La pérennité de l’Arménie, pour ne pas dire son existence même, est d’autant plus cruciale que son importance dépasse aujourd’hui son cadre régional. La politique de nettoyage ethnique pratiquée par l’Azerbaïdjan, et ses menaces d’effacement de la carte de la République arménienne, ont fait ressurgir le spectre d’un nouveau génocide, avec, encore une fois, la Turquie à la manœuvre. Cette même politique a remis à l’ordre du jour le rêve d’une continuité territoriale pantouranienne, allant de la chaîne du Tian Shan au Bosphore, avec ses débordements en Syrie, en Irak et en Méditerranée. La disparition de l’Arménie aurait été le prélude à un des bouleversements les plus sanglants et des plus inutiles de l’Histoire. Le monde occidental ne pouvait se permettre de cacher un nouveau cadavre dans son placard, selon l’expression de Jaurès. Aussi le nettoyage ethnique de l’Artsakh a-t-il suscité l’indignation de tout le monde civilisé. En France, la Fondation de France, l’œuvre d’Orient, le Secours Catholique se sont mobilisés, tandis que toutes les institutions internationales, de l’UNHCR au Conseil de l’Europe, en passant par le Parlement européen, ont soutenu l’Arménie et ses réfugiés en condamnant l’Azerbaïdjan. Devant l’évidence soudain criante de son importance géopolitique, l’Arménie, minuscule confetti de pierres perdu entre les monts du Caucase, est devenue l’un des enjeux majeurs de la diplomatie mondiale. La France même, dont la diplomatie pro-ottomane remonte pourtant à François 1 er , s’est proposée d’être le nouveau et premier partenaire de l’Arménie, diplomatiquement et militairement, en donnant aux belles paroles la forme incontournable d’engins blindés, de matériels anti-drones et d’instructeurs. Ce dont la Diaspora arménienne de France ne l’a pas encore officiellement remercié. Mais il n’est pas trop tard. Si la Turquie et l’Azerbaïdjan sont une Nation en deux Etats, la France et l’Arménie sont désormais deux Nations unies par des liens de fraternité. Et nous ne perdons pas au change. Grâce à l’amitié du Pays des Lumières, l’Arménie va pouvoir sortir plus facilement de l’obscurantisme moyenâgeux des pays qui l’entourent.

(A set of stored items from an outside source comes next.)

(** [restore] undoes [forget]: a tracked entry that a flush forgot and its
    rollback restores leaves the map with exactly the entries it had, found
    under the same keys, with their snapshots and registration order. *)
Theorem forget_restore_round_trip (key_types : GoType -> list KeyType) (tr : tracker)
    (e : trackedEntry) (Hok : tracker_ok key_types tr) (He : live tr e) :
  exists tr1 tr2, forget tr e = Ok tr1 /\ tracker_ok key_types tr1 /\ entryOf tr1 (te_ptr e) = None /\
    restore tr1 e = Ok tr2 /\ tracker_ok key_types tr2 /\
    (forall x, live tr2 x <-> live tr x) /\
    (forall p, entryOf tr2 p = entryOf tr p) /\ all tr2 ≡ₚ all tr.
Proof.
  destruct (forget_spec key_types tr e Hok He) as (tr1 & Hf & Hok1 & Hw).
  assert (Hk : well_keyed key_types e).
  { destruct (tk_listed _ tr Hok (te_type e)) as [es Hes].
    pose proof (live_listed _ _ _ _ _ Hok Hes He eq_refl) as Hin.
    apply list_elem_of_lookup in Hin as [i Hi]. by eapply listed_entry. }
  assert (Hre : restorable key_types tr1 e).
  { split; [done| |].
    - rewrite (wo_objects _ _ _ Hw). apply He.
    - left. rewrite (wo_byPtr _ _ _ Hw). apply lookup_delete_eq. }
  destruct (restore_spec key_types tr1 e Hok1 Hre) as (tr2 & Hr & Hok2 & Hl).
  assert (Hlive : forall x, live tr2 x <-> live tr x).
  { intros x. rewrite Hl, (without_live _ _ _ _ Hw). split.
    - by intros [->|[[Hx _] _]].
    - intros Hx. destruct (decide (te_ptr x = te_ptr e)) as [E|E].
      + left. by apply (live_ptr_inj tr).
      + right. split; [done|]. intros [Ht Hc]. apply E. f_equal.
        apply (same_key_same_entry key_types tr x e (te_key e)); try done. by eapply key_cmp_refl. }
  exists tr1, tr2. split; [done|]. split; [done|]. split.
  { destruct (entryOf tr1 (te_ptr e)) as [x|] eqn:Ex; [|done].
    apply (entryOf_live key_types tr1 _ x Hok1) in Ex as [Hx Hp].
    apply (without_live _ _ _ _ Hw) in Hx as [_ Hx]. by rewrite Hp in Hx. }
  split; [done|]. split; [done|]. split; [done|].
  assert (Hentry : forall p, entryOf tr2 p = entryOf tr p).
  { intros p. apply option_eq. intros x.
    rewrite (entryOf_live key_types tr2), (entryOf_live key_types tr) by done. by rewrite Hlive. }
  split; [done|]. apply NoDup_Permutation.
  - apply (all_NoDup key_types tr2 Hok2).
  - apply (all_NoDup key_types tr Hok).
  - intros x. by rewrite (elem_of_all key_types tr2), (elem_of_all key_types tr), Hlive.
Qed.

Aujourd’hui, nous les Arméniens de la Diaspora, sommes coresponsables de son existence. Plus que la France, plus que l’Occident, nous sommes comptables devant l’Histoire de sa survie, de ses progrès et de son rayonnement. La paix, si elle vient, ne sera pas seulement la fin de la guerre. Elle sera le début d’une nouvelle Histoire.